Stains became concerned and informed North head coach Dan Cunningham. They decided to give Miller some time off.

“The next day, he came back and still wasn’t feeling well,” Stains said. “He said it was bronchitis, but he didn’t look like the same Aaron. I could see it in his eyes. We gave him Friday off. I told him he should see a doctor because it seemed like more than bronchitis.

“On Saturday, he didn’t show up for our scrimmage.”


Get Our iPad App!

That was Aug. 18.


Diagnosis day

Rather than attend the scrimmage, Miller made a second trip to the ER for another opinion.

A test indicated his white blood count was elevated. Normally, the count should be around 14,000, but Miller’s stood at 81,000 and his spleen was enlarged.

“Because of the heat acclimatization, we weren’t allowed to start hitting yet,” Miller said. “It was a good thing because I could have lacerated my spleen. Heat acclimatization saved my life.”

The local doctors wanted Miller to go to Johns Hopkins Hospital in Baltimore for a closer look. Miller’s mother, Robin, planned to drive there, but doctors demanded he be taken by ambulance. In the car, the slightest bump could have ruptured his spleen.

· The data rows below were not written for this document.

(** The request one attempt of a [query] puts on the wire. *)
Definition query_event (q : object) : event :=
  Fetch query_url "POST" (body_of (VObj [("query", VObj q)])).

(** Events that change nothing upstream: pauses and requests to the
    query endpoint. *)
Definition is_read (e : event) : bool :=
  match e with
  | Fetch url _ _ => String.eqb url query_url
  | Sleep _ => true
  end.

(** A computation that only reads: whatever it adds to the trace is a
    pause or a query. *)
Definition only_reads {A} (m : M A) : Prop :=
  forall t, exists new, snd (m t) = (t ++ new)%list /\ forallb is_read new = true.

(** Options of [listCards] with a status filter and nothing else. *)
Definition status_only (status : string) (stats : bool) : Client.ListOptions.t :=
  {| Client.ListOptions.deck := None;
     Client.ListOptions.status := Some status;
     Client.ListOptions.project := None;
     Client.ListOptions.search := None;
     Client.ListOptions.owner := None;
     Client.ListOptions.sort := None;
     Client.ListOptions.staleDays := None;
     Client.ListOptions.archived := false;
     Client.ListOptions.includeStats := stats |}.

(** Options of [listCards] with a deck filter and nothing else, as
    [splitFeatures] builds them. *)
Definition deck_only (deck : string) : Client.ListOptions.t :=
  {| Client.ListOptions.deck := Some deck;
     Client.ListOptions.status := None;
     Client.ListOptions.project := None;
     Client.ListOptions.search := None;
     Client.ListOptions.owner := None;
     Client.ListOptions.sort := None;
     Client.ListOptions.staleDays := None;
     Client.ListOptions.archived := false;
     Client.ListOptions.includeStats := false |}.

(** Options of [listCards] with a sort field and nothing else. *)
Definition sort_only (sortField : string) : Client.ListOptions.t :=
  {| Client.ListOptions.deck := None;
     Client.ListOptions.status := None;
     Client.ListOptions.project := None;
     Client.ListOptions.search := None;
     Client.ListOptions.owner := None;
     Client.ListOptions.sort := Some sortField;
     Client.ListOptions.staleDays := None;
     Client.ListOptions.archived := false;
     Client.ListOptions.includeStats := false |}.

(** The [cards] of a result of [listCards]. *)
Definition cards_of (all : object) : list value :=
  match coalesce (obj_get "cards" all) (VArr []) with
  | VArr l => l
  | _ => []
  end.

“He was in bad shape when he showed up,” said Dr. Patrick Brown, a pediatric leukemia expert at Johns Hopkins’ Sidney Kimmel Comprehensive Cancer Center. “He had a form of leukemia that was extremely aggressive and he was in very serious condition.

“He had high levels in his blood. He had trouble breathing and was bleeding into the whites of his eyes. We weren’t sure if he was going to make it.”

Brown said the leukemia was the product of one of Miller’s chromosomes breaking, flipping and refusing itself. That caused a mutation that allowed his blood cells to grow out of control.

Brown said the cancer, which is very rare in children and teenagers, is difficult to cure. Brown said normal white cell count is between 5,000 and 15,000. Miller’s was near 100,000.

Miller was told that he wouldn’t be playing sports and probably wouldn’t be attending school this year. 

“The doctors said that it was a good thing I came in because I only had four days to live,” Miller said. “I would have less time if I would have been smaller and not in shape to play football.”


A range of emotions

The reaction was obvious.

“I cried,” Miller said. “My mom, my sister and my aunt were all there and they started crying. I was scared. They wanted to start chemo immediately. My mom wanted to wait a little to see if I would get better, but they said I only had four days. I didn’t even think about it. I wanted to start immediately.”

And there was disbelief.

“I was just shocked,” said his mother, Robin Miller. “We thought we were taking him for a breathing treatment and we would be going home. It was devastating ... I wouldn’t wish this upon anyone.